Akademik Veri Yönetim Sistemi
Toxicology in Vitro, cilt.107, 2025 (SCI-Expanded)
This study investigates the antifibrotic and anti-inflammatory effects of Janus kinase (JAK) inhibitors and the PD29 peptide in the context of systemic sclerosis (SSc), a condition characterized by dermal thickening, chronic inflammation, and excessive extracellular matrix deposition. Pulmonary arterial hypertension (PAH) and pulmonary fibrosis represent serious and often fatal complications associated with SSc. The pathogenesis of SSc involves dysregulation of immune responses and aberrant activation of signaling pathways, including TGF-β/Smad. The antifibrotic properties of upadacitinib, a selective JAK1 inhibitor, and PD29 peptide were evaluated using a bleomycin-induced SSc mouse model and primary human lung fibroblasts.
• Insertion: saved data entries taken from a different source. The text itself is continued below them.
Lemma prune_survivors_witness :
  In "ads.example.biz" ["biz"; "example.org"]
  <-> In "ads.example.biz" ["biz"; "ads.example.biz"; "example.org"]
      /\ forall c, In c (domains_to_check "ads.example.biz") ->
                   ~ In c ["biz"; "ads.example.biz"; "example.org"].
Proof.
  apply (prune_survivors ["biz"; "ads.example.biz"; "example.org"]
           ["biz"; "example.org"]).
  reflexivity.
Defined.

Lemma exists_two_hits (orig l : DomainSet) :
  ~ (forall d, In d l -> hits orig d <= 1) ->
  exists d, In d l /\ 2 <= hits orig d.
Proof.
  induction l as [|d l IH]; intros N.
  - exfalso. apply N. intros d Hd. destruct Hd.
  - destruct (le_lt_dec (hits orig d) 1) as [Hle|Hgt].
    + destruct IH as [x [Hx Hh]].
      * intros H. apply N. intros y [<-|Hy]; auto.
      * exists x. split; [now right | exact Hh].
    + exists d. split; [now left | lia].
Qed.

(** X10: the pass returns exactly when no domain of the set has two of
    its checks in the set; otherwise it raises KeyError for a domain of
    the set. *)
Theorem prune_returns_or_raises (domains : DomainSet) :
  match prune_redundant_rules domains with
  | Ok _ => forall d, In d domains -> hits domains d <= 1
  | Raise e =>
      (exists d, e = KeyError d /\ In d domains)
      /\ exists d, In d domains /\ 2 <= hits domains d
  end.
Proof.
  destruct (prune_redundant_rules domains) as [T|e] eqn:P.
  - apply prune_redundant_rules_defined. eauto.
  - split; [exact (prune_loop_raises _ _ _ _ P)|].
    assert (N : ~ forall d, In d domains -> hits domains d <= 1).
    { intros H. apply prune_redundant_rules_defined in H.
      destruct H as [T H]. congruence. }
    now apply exists_two_hits.
Qed.

(** X11: the outcome of the pass does not depend on the order in which
    the set is iterated: for two orders of one set the pass raises
    KeyError both times, or returns both times, and then the same set. *)
Theorem prune_ignores_iteration_order (domains domains' : DomainSet) :
  Permutation domains domains' ->
  match prune_redundant_rules domains, prune_redundant_rules domains' with
  | Ok pruned, Ok pruned' => Permutation pruned pruned'
  | Raise (KeyError _), Raise (KeyError _) => True
  | _, _ => False
  end.
Proof. apply prune_order_independent. Qed.

Lemma prune_ignores_iteration_order_witness :
  match prune_redundant_rules ["biz"; "ads.example.biz"; "example.org"],
        prune_redundant_rules ["example.org"; "ads.example.biz"; "biz"] with
  | Ok pruned, Ok pruned' => Permutation pruned pruned'
  | Raise (KeyError _), Raise (KeyError _) => True
  | _, _ => False
  end.
Proof.
  apply (prune_ignores_iteration_order
           ["biz"; "ads.example.biz"; "example.org"]
           ["example.org"; "ads.example.biz"; "biz"]).
  apply Permutation_rev.
Defined.

Lemma reversed_labels_cons (d : bytes) :
  exists l, reversed_labels d = tld d :: l.
Proof.
  unfold tld. destruct (reversed_labels d) as [|t l] eqn:E; [|simpl; eauto].
  exfalso. unfold reversed_labels in E.
  apply (f_equal (@rev bytes)) in E. rewrite rev_involutive in E.
  exact (split_by_not_nil _ _ E).
Qed.

Lemma tld_alone (d : bytes) : reversed_labels d = [tld d] -> d = tld d.
Proof.
  intros E. rewrite <- (join_reversed_labels d) at 1. now rewrite E.
Qed.

(** X12: a rule for a top-level name covers the names under it.  When the
    set holds [t] and the pass returns, no other domain whose last label
    is [t] is left. *)
Theorem prune_removes_domains_under_tld (domains pruned : DomainSet) (d : bytes) :
  prune_redundant_rules domains = Ok pruned ->
  In (tld d) domains -> d <> tld d ->
  ~ In d pruned.
Proof.
  intros H Ht Hd Hin.
  apply (prune_redundant_rules_spec _ _ H) in Hin. destruct Hin as [_ H0].
  enough (1 <= hits domains d) by lia.
  apply hits_positive with (tld d); [|exact Ht].
  destruct (reversed_labels_cons d) as [l E].
  destruct l as [|x l]; [now apply tld_alone in E|].
  unfold domains_to_check. fold (reversed_labels d). rewrite E.
  apply in_map_iff. exists 1. split; [reflexivity|].
  apply in_seq. simpl. lia.
Qed.

Lemma prune_removes_domains_under_tld_witness :
  ~ In "ads.example.biz" ["biz"; "example.org"].
Proof.
  apply (prune_removes_domains_under_tld
           ["biz"; "ads.example.biz"; "example.org"] ["biz"; "example.org"]
           "ads.example.biz").
  - reflexivity.
  - simpl. now left.
  - discriminate.
Defined.

(** X13: the empty domain is the first check of every domain.  When the
    set holds the empty domain and the pass returns, it returns the empty
    set. *)
Theorem prune_with_empty_domain (domains pruned : DomainSet) :
  prune_redundant_rules domains = Ok pruned ->
  In "" domains ->
  pruned = [].
Proof.
  intros H He. destruct pruned as [|d pruned]; [reflexivity|]. exfalso.
  assert (Hin : In d (d :: pruned)) by now left.
  apply (prune_redundant_rules_spec _ _ H) in Hin. destruct Hin as [_ H0].
  enough (1 <= hits domains d) by lia.
  apply hits_positive with ""; [|exact He].
  destruct (reversed_labels_cons d) as [l E].
  unfold domains_to_check. fold (reversed_labels d). rewrite E.
  apply in_map_iff. exists 0. split; [reflexivity|].
  apply in_seq. simpl. lia.
Qed.

Lemma prune_with_empty_domain_witness : @nil bytes = [].
Proof.
  apply (prune_with_empty_domain [""; "ads.example.com"; "example.org"] []).
  - reflexivity.
  - simpl. now left.
Defined.

(** ** Grouping, continued *)

(** X14: the list [group_by_tld] returns does not depend on the order in
    which the set is iterated. *)
Theorem group_by_tld_ignores_iteration_order (domains domains' : DomainSet) :
  Permutation domains domains' -> group_by_tld domains = group_by_tld domains'.
Proof.
  intros HP. unfold group_by_tld. f_equal.
  apply sorted_permutation_unique; try apply list_sort_sorted.
  rewrite !list_sort_perm. now apply Permutation_map.
Qed.

Lemma group_by_tld_ignores_iteration_order_witness :
  group_by_tld ["z.org"; "tracker.example.com"; "com"; "ads.example.com"]
  = group_by_tld ["ads.example.com"; "com"; "tracker.example.com"; "z.org"].
Proof.
  apply (group_by_tld_ignores_iteration_order
           ["z.org"; "tracker.example.com"; "com"; "ads.example.com"]
           ["ads.example.com"; "com"; "tracker.example.com"; "z.org"]).
  apply Permutation_rev.
Defined.

Lemma StronglySorted_app_le {A : Type} (R : A -> A -> Prop) (l m : list A) :
  StronglySorted R (l ++ m) -> forall a b, In a l -> In b m -> R a b.
Proof.
  induction l as [|x l IH]; simpl; intros H a b Ha Hb; [destruct Ha|].
  apply StronglySorted_inv in H. destruct H as [Hs Hf].
  destruct Ha as [<-|Ha].
  - rewrite Forall_forall in Hf. apply Hf, in_or_app. now right.
  - now apply IH.
Qed.

Lemma labels_le_head (a b : bytes) (x y : list bytes) :
  labels_le (a :: x) (b :: y) -> String.compare a b <> Gt.
Proof.
  rewrite labels_le_iff. unfold labels_compare. simpl.
  destruct (String.compare a b); congruence.
Qed.

Lemma labels_le_nil (a : bytes) (x : list bytes) : ~ labels_le (a :: x) [].
Proof. rewrite labels_le_iff. unfold labels_compare. simpl. congruence. Qed.

(** X15: domains with the same top-level label are contiguous in the
    list [group_by_tld] returns: whatever stands between two domains of
    one top-level label has that top-level label too. *)
Theorem group_by_tld_groups (domains : DomainSet)
    (before between after : list bytes) (d1 d2 d3 : bytes) :
  group_by_tld domains = (before ++ d1 :: between ++ d3 :: after)%list ->
  tld d1 = tld d3 ->
  In d2 between ->
  tld d2 = tld d1.
Proof.
  intros E Ht Hin.
  pose proof (group_by_tld_sorted domains) as S. rewrite E in S.
  assert (L12 : labels_le (reversed_labels d1) (reversed_labels d2)).
  { replace (before ++ d1 :: between ++ d3 :: after)%list
      with ((before ++ [d1]) ++ (between ++ d3 :: after))%list in S
      by (rewrite <- app_assoc; reflexivity).
    rewrite map_app in S. apply (StronglySorted_app_le _ _ _ S).
    - apply in_map, in_or_app. right. now left.
    - apply in_map, in_or_app. now left. }
  assert (L23 : labels_le (reversed_labels d2) (reversed_labels d3)).
  { replace (before ++ d1 :: between ++ d3 :: after)%list
      with ((before ++ d1 :: between) ++ (d3 :: after))%list in S
      by (rewrite <- app_assoc; reflexivity).
    rewrite map_app in S. apply (StronglySorted_app_le _ _ _ S).
    - apply in_map, in_or_app. right. now right.
    - apply in_map. now left. }
  destruct (reversed_labels_cons d1) as [l1 E1].
  destruct (reversed_labels_cons d2) as [l2 E2].
  destruct (reversed_labels_cons d3) as [l3 E3].
  rewrite E1, E2 in L12. rewrite E2, E3 in L23.
  apply labels_le_head in L12, L23. rewrite <- Ht in L23.
  rewrite (string_compare_opp (tld d1) (tld d2)) in L23.
  destruct (String.compare (tld d1) (tld d2)) eqn:C; simpl in L23; try congruence.
  symmetry. now apply string_compare_Eq.
Qed.

Lemma group_by_tld_groups_witness : tld "a.b.lwn.net" = tld "lwn.net".
Proof.
  apply (group_by_tld_groups
           ["z.net"; "example.org"; "a.b.lwn.net"; "lwn.net"; "ads.example.com"]
           ["ads.example.com"] ["a.b.lwn.net"] ["example.org"]
           "lwn.net" "a.b.lwn.net" "z.net").
  - reflexivity.
  - reflexivity.
  - simpl. now left.
Defined.

(** ** Reconciliation, continued *)

Section ReconcileMore.

Variable TLD_EXTRACT : bytes -> ExtractResult.

Local Abbreviation psl := (extract_psl_domain TLD_EXTRACT).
Both agents, administered individually or in combination, significantly attenuated dermal thickening, myofibroblast transdifferentiation, collagen deposition, and activation of the TGF-β1 signaling axis. In vivo and in vitro analyses demonstrated that upadacitinib and PD29 downregulated key fibrotic markers, including α-SMA, JAK1, TGF-β1, Smad2, and collagen-1, at both the gene and protein levels. Furthermore, treatment significantly reduced systemic inflammatory cytokines, including IL-6 and TNF-α. Notably, combination therapy exhibited a more pronounced effect compared to monotherapy. These findings suggest that upadacitinib and PD29 exert potent antifibrotic and anti-inflammatory effects through suppression of TGF-β1-mediated Smad2/3 signaling, predominantly via inhibition of JAK1 activation. Consequently, JAK inhibitors and PD29 represent promising therapeutic candidates for the management of fibrosis in systemic sclerosis.